(Exercise requirements) Which lines of the records hold the string "this"? Report only how many of them there are.

[Collected data]
•••

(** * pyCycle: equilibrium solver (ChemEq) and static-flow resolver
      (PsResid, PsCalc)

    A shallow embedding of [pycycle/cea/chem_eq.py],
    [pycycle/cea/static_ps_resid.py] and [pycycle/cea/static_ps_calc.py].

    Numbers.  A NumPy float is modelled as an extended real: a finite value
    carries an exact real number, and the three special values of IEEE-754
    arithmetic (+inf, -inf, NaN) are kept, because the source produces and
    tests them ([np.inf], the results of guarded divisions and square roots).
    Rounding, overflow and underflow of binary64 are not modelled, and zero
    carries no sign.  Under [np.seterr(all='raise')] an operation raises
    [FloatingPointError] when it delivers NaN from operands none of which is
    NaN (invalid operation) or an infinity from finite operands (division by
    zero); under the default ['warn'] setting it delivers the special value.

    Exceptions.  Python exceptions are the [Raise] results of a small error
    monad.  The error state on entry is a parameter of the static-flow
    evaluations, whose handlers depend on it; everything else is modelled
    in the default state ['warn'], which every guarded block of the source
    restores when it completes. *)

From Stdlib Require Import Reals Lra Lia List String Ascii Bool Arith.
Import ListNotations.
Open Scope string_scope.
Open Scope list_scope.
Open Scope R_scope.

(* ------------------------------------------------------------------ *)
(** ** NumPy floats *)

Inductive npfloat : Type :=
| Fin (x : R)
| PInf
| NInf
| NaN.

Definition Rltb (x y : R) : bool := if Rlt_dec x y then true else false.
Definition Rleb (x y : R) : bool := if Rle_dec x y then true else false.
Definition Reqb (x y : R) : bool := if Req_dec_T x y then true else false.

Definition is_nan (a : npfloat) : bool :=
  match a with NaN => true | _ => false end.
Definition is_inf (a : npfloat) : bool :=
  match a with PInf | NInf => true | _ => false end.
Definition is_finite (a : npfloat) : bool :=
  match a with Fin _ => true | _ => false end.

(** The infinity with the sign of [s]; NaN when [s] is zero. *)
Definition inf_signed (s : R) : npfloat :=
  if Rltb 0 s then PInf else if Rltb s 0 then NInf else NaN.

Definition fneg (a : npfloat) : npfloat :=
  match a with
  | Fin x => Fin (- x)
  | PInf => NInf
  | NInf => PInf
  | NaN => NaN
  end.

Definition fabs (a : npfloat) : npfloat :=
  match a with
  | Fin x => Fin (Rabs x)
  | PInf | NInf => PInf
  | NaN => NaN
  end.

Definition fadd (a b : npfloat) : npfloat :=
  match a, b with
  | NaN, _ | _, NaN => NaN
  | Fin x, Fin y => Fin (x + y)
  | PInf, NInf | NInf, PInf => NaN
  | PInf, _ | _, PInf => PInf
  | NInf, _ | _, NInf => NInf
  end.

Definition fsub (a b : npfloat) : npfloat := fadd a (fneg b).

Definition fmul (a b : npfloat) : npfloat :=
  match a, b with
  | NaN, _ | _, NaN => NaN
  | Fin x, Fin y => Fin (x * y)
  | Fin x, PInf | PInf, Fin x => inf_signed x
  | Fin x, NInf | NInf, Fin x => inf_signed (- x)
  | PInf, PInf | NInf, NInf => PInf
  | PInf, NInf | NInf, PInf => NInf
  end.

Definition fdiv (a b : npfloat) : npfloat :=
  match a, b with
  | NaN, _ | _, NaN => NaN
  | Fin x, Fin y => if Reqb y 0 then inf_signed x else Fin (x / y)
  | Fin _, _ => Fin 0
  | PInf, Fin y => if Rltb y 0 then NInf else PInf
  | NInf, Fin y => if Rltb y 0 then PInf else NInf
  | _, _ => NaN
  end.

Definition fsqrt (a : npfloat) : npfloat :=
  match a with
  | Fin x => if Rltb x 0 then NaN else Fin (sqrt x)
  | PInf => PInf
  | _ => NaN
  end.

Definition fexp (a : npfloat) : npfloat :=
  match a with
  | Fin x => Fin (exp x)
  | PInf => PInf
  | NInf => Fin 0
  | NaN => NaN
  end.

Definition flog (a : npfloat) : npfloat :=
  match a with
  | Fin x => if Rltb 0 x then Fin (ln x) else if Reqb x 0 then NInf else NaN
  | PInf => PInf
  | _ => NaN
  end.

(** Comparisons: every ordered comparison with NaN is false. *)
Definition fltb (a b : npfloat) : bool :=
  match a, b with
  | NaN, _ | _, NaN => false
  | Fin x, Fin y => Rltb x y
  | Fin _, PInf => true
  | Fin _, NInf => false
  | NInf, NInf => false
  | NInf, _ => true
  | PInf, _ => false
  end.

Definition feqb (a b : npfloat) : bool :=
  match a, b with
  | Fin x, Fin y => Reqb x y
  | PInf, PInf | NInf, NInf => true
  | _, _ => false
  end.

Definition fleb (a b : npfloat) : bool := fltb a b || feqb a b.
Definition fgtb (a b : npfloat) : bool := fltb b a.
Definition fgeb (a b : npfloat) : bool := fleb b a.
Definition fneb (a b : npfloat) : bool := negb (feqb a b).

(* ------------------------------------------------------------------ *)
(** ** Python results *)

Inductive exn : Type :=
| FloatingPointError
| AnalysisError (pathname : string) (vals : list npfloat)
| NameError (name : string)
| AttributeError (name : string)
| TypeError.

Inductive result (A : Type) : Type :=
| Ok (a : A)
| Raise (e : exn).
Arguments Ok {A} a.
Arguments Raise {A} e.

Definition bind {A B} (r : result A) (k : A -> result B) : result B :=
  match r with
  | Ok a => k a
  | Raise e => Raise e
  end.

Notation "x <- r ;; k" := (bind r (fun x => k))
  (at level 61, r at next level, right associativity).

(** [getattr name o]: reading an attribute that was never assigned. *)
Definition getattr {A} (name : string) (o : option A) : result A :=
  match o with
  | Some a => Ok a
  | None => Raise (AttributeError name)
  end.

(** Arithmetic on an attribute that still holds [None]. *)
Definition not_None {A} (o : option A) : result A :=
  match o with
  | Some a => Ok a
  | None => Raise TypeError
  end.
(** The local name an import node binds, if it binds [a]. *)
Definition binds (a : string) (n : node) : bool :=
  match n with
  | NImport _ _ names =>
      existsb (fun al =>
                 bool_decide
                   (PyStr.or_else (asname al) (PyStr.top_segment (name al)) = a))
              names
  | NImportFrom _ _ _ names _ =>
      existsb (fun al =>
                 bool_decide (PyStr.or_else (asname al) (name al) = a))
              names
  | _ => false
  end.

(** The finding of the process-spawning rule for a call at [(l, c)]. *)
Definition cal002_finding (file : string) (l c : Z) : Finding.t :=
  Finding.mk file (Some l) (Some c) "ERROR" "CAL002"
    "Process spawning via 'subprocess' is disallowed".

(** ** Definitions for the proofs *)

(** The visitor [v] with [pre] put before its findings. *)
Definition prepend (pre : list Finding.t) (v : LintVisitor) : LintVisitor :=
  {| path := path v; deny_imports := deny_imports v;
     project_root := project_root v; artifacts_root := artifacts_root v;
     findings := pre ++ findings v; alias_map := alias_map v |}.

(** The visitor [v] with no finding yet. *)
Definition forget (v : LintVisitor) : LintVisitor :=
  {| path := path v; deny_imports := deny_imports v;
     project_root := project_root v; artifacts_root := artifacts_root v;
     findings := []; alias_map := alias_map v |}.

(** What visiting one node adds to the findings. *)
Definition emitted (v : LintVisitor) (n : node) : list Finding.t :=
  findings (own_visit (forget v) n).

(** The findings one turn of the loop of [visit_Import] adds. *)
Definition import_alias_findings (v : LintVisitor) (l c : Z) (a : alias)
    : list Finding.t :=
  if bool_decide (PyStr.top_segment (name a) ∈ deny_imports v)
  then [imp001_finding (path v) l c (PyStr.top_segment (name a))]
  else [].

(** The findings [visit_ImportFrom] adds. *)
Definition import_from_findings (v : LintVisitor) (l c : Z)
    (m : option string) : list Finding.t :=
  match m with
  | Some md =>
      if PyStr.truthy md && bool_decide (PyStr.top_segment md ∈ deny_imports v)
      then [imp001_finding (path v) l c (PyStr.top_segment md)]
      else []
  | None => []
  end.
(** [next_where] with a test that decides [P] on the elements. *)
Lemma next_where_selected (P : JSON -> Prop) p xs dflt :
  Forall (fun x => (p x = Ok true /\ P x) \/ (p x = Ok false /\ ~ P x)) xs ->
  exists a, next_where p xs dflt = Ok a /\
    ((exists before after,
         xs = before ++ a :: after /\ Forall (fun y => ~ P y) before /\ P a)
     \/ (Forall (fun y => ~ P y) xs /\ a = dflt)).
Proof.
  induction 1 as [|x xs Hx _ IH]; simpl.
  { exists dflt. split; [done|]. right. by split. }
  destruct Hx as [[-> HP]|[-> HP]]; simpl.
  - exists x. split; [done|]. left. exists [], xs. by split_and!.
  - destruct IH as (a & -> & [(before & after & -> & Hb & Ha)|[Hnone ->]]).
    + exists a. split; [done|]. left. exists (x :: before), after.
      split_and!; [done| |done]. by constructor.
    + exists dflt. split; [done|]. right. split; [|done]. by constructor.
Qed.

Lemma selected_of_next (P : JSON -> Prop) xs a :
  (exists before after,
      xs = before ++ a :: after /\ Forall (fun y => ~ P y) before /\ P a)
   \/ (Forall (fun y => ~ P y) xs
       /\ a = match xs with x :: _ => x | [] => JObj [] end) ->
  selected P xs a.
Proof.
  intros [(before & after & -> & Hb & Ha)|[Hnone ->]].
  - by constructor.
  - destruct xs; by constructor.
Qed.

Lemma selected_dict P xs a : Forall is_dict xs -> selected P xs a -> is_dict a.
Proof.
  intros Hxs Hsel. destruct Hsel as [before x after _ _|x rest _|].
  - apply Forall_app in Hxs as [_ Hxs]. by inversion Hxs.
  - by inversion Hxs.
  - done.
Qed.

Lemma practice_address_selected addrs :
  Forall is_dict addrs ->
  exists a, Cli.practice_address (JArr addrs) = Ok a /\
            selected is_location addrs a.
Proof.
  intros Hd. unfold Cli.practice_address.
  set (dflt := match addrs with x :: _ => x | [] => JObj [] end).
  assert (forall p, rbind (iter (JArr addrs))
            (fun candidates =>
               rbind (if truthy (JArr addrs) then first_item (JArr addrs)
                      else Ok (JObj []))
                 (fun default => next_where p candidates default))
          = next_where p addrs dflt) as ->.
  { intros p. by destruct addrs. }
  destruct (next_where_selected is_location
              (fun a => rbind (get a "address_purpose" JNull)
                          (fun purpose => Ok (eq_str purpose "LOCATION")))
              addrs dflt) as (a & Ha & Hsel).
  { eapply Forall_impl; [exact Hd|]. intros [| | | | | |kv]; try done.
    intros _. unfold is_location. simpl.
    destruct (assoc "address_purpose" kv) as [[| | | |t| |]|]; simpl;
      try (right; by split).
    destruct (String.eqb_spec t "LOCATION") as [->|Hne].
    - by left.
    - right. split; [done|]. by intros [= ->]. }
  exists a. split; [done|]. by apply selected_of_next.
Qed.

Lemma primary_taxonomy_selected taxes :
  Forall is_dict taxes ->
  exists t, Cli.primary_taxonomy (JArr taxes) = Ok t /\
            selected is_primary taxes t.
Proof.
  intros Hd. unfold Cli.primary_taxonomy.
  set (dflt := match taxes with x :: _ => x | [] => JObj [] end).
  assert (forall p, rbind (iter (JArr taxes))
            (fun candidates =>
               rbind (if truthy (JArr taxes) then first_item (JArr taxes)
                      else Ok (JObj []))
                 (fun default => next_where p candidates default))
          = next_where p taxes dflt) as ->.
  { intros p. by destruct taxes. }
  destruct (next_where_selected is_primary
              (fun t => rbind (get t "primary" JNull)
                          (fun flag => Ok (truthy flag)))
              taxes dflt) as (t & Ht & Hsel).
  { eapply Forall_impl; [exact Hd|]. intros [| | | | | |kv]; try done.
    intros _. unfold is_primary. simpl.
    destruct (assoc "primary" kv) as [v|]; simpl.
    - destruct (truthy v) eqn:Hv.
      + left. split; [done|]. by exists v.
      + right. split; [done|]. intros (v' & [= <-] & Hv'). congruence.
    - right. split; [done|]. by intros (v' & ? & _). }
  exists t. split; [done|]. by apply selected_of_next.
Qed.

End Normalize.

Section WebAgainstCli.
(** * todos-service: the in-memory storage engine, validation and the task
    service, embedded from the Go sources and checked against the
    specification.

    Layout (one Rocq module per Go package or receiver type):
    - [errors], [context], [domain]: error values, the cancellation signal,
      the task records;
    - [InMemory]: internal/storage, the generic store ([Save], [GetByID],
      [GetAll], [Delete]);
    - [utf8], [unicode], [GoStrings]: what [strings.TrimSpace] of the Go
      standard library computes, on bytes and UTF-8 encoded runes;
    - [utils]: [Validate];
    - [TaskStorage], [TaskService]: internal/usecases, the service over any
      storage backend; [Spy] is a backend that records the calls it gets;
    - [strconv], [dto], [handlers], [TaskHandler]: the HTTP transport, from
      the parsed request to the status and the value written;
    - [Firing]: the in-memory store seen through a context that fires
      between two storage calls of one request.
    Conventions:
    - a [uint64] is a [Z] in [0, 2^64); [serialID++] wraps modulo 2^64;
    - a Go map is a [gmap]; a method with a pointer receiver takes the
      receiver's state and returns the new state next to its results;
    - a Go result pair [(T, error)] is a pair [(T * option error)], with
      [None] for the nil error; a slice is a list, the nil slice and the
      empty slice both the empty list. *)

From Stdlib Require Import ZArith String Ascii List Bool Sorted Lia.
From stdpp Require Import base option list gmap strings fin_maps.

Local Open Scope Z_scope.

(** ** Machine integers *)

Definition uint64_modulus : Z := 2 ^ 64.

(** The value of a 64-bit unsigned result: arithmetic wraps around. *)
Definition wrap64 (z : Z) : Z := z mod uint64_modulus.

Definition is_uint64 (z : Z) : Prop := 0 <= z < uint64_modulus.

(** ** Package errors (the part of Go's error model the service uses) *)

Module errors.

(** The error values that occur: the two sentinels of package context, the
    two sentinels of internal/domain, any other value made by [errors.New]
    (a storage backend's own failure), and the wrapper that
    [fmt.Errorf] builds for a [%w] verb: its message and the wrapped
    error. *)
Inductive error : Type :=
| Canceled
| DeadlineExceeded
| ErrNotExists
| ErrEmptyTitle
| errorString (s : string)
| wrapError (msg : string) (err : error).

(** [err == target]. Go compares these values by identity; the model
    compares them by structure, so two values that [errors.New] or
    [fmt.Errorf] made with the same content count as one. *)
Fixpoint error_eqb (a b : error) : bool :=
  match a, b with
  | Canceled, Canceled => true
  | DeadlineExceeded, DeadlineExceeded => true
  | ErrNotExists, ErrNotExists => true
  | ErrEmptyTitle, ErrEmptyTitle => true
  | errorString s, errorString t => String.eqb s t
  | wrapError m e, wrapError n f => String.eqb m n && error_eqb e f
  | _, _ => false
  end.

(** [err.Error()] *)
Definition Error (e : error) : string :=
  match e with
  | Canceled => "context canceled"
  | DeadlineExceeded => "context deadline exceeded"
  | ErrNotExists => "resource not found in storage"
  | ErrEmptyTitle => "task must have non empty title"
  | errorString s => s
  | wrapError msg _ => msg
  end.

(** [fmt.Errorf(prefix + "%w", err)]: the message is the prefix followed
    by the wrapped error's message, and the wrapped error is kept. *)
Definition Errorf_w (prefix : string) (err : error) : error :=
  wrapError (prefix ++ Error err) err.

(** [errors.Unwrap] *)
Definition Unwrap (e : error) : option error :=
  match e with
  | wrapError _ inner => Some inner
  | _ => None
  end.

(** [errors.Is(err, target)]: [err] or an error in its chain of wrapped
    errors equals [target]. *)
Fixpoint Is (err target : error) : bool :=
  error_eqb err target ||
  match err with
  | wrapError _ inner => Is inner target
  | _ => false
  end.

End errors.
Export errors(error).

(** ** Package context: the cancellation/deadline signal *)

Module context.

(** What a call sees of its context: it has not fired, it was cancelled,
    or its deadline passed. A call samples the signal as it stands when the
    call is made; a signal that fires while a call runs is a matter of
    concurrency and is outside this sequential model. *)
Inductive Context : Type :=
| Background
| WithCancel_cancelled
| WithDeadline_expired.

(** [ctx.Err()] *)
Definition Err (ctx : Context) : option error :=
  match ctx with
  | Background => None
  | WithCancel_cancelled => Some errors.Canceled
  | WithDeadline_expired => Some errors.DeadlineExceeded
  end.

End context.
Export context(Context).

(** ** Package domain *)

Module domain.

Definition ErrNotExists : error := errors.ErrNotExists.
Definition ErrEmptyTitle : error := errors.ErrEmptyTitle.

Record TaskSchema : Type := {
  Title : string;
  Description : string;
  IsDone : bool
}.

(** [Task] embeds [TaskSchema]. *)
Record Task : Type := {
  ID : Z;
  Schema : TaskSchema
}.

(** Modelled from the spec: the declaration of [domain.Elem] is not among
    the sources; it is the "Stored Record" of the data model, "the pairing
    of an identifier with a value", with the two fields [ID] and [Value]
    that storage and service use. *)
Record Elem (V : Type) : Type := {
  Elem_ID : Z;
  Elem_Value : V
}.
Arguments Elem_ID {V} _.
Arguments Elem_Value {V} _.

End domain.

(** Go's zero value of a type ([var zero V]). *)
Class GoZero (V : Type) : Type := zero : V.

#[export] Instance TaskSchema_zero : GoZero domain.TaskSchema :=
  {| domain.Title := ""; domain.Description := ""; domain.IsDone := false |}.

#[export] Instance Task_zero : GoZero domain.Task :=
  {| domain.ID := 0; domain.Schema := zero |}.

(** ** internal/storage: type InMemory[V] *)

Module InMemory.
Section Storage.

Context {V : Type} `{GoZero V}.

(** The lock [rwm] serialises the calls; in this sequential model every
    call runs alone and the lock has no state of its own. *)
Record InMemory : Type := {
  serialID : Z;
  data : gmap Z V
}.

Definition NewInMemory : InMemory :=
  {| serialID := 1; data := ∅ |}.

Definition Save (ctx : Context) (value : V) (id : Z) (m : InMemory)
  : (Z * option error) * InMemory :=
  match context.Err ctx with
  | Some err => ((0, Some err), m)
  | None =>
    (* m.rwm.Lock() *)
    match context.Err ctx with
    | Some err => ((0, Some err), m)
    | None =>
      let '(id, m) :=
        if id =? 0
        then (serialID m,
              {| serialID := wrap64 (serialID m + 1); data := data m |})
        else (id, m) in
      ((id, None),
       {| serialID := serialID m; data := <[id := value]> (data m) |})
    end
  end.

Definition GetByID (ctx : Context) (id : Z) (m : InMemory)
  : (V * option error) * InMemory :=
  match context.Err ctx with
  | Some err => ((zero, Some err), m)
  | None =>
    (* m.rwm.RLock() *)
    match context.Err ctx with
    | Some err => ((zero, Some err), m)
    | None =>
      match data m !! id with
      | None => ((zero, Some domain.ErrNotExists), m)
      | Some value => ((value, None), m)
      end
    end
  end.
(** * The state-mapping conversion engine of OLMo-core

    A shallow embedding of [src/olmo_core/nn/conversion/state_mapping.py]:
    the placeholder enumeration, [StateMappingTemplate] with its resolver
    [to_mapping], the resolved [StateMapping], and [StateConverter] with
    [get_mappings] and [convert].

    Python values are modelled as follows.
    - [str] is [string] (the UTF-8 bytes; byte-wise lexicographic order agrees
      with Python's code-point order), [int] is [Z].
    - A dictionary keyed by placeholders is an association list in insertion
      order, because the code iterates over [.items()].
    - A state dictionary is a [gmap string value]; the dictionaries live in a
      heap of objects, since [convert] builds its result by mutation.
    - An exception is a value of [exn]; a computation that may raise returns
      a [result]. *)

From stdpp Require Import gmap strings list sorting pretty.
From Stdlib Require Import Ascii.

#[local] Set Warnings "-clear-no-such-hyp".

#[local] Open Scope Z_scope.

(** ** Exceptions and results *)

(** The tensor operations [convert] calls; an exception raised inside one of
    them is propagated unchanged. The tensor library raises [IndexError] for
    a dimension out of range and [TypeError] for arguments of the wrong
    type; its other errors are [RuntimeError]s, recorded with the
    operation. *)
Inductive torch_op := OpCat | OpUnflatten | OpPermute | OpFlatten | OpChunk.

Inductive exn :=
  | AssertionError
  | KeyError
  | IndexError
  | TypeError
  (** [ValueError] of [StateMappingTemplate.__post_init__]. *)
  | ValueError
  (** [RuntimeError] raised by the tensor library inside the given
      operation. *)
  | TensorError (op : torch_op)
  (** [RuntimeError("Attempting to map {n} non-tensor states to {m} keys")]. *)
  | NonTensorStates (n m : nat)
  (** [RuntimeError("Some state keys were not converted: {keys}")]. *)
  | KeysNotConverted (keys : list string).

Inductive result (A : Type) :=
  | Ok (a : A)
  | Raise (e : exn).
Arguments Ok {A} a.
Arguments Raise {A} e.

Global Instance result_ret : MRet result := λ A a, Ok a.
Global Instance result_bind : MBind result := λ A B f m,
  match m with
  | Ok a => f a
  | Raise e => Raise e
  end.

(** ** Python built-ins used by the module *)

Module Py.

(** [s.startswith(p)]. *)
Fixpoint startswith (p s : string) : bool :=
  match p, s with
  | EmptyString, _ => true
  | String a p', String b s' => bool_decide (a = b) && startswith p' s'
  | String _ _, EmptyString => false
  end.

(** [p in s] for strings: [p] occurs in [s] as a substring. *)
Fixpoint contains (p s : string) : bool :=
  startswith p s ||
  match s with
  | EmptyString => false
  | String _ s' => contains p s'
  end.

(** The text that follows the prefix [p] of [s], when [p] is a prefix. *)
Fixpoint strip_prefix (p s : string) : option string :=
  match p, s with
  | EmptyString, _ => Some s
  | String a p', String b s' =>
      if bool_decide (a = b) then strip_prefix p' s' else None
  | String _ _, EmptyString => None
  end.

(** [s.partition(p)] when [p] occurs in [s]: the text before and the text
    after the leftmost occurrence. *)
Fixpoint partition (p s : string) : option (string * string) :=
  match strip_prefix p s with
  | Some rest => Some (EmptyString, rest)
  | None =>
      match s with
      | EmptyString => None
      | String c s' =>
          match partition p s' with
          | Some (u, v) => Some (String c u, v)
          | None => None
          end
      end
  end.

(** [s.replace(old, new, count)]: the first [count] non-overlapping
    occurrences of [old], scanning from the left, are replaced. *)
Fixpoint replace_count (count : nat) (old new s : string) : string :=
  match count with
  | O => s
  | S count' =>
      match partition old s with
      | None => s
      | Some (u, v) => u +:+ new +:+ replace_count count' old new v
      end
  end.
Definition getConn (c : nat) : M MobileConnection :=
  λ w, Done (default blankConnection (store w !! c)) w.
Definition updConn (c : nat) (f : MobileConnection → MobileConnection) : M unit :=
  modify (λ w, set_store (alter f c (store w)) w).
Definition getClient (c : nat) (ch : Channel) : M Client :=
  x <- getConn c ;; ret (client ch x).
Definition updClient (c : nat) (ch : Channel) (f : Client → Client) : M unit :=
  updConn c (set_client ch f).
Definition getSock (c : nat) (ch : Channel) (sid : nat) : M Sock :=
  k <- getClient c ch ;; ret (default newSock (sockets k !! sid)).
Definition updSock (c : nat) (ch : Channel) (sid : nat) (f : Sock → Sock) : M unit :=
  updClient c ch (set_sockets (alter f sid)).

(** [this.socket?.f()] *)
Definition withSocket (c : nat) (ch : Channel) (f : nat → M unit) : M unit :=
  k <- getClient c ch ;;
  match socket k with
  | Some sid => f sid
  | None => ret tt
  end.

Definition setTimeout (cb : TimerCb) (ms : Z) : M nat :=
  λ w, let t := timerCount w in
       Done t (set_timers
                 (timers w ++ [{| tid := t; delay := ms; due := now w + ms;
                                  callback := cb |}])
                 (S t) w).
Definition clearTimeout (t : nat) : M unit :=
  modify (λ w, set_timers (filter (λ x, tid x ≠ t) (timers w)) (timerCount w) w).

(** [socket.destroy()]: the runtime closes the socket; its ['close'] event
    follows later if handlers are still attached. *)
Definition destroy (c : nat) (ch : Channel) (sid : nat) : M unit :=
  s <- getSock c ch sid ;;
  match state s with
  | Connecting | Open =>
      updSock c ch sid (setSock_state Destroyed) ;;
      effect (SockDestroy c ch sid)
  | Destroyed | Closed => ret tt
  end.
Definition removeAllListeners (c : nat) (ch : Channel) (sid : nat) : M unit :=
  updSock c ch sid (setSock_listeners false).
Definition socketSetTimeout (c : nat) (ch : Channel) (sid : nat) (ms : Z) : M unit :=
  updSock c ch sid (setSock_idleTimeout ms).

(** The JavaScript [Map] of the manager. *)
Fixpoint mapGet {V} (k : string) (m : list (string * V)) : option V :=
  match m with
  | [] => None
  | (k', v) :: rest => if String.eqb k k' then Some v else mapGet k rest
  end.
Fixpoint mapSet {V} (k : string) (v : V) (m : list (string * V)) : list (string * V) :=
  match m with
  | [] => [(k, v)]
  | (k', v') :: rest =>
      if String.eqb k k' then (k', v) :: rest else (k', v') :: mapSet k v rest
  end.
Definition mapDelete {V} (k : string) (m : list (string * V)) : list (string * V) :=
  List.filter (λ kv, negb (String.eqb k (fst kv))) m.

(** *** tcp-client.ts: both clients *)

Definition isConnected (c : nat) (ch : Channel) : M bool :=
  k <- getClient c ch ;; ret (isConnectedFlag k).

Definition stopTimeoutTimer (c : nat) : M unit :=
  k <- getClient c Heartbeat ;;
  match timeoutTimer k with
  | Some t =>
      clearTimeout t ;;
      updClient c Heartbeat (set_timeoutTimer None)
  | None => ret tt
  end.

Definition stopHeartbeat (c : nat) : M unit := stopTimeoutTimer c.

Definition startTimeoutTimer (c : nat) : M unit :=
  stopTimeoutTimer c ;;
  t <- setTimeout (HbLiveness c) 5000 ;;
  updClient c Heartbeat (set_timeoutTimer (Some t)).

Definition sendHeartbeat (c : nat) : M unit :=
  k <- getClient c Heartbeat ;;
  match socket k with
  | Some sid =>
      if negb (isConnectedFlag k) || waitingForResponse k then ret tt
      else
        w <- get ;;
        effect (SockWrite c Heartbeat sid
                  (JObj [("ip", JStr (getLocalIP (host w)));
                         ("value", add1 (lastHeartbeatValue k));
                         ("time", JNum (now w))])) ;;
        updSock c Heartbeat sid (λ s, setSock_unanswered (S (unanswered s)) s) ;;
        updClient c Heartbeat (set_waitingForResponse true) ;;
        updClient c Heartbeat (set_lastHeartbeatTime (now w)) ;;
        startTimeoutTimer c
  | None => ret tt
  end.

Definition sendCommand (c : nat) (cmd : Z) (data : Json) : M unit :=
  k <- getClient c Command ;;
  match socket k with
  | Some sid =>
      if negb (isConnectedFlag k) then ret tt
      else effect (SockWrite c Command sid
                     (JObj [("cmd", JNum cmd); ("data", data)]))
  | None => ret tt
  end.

•••

(Result) 3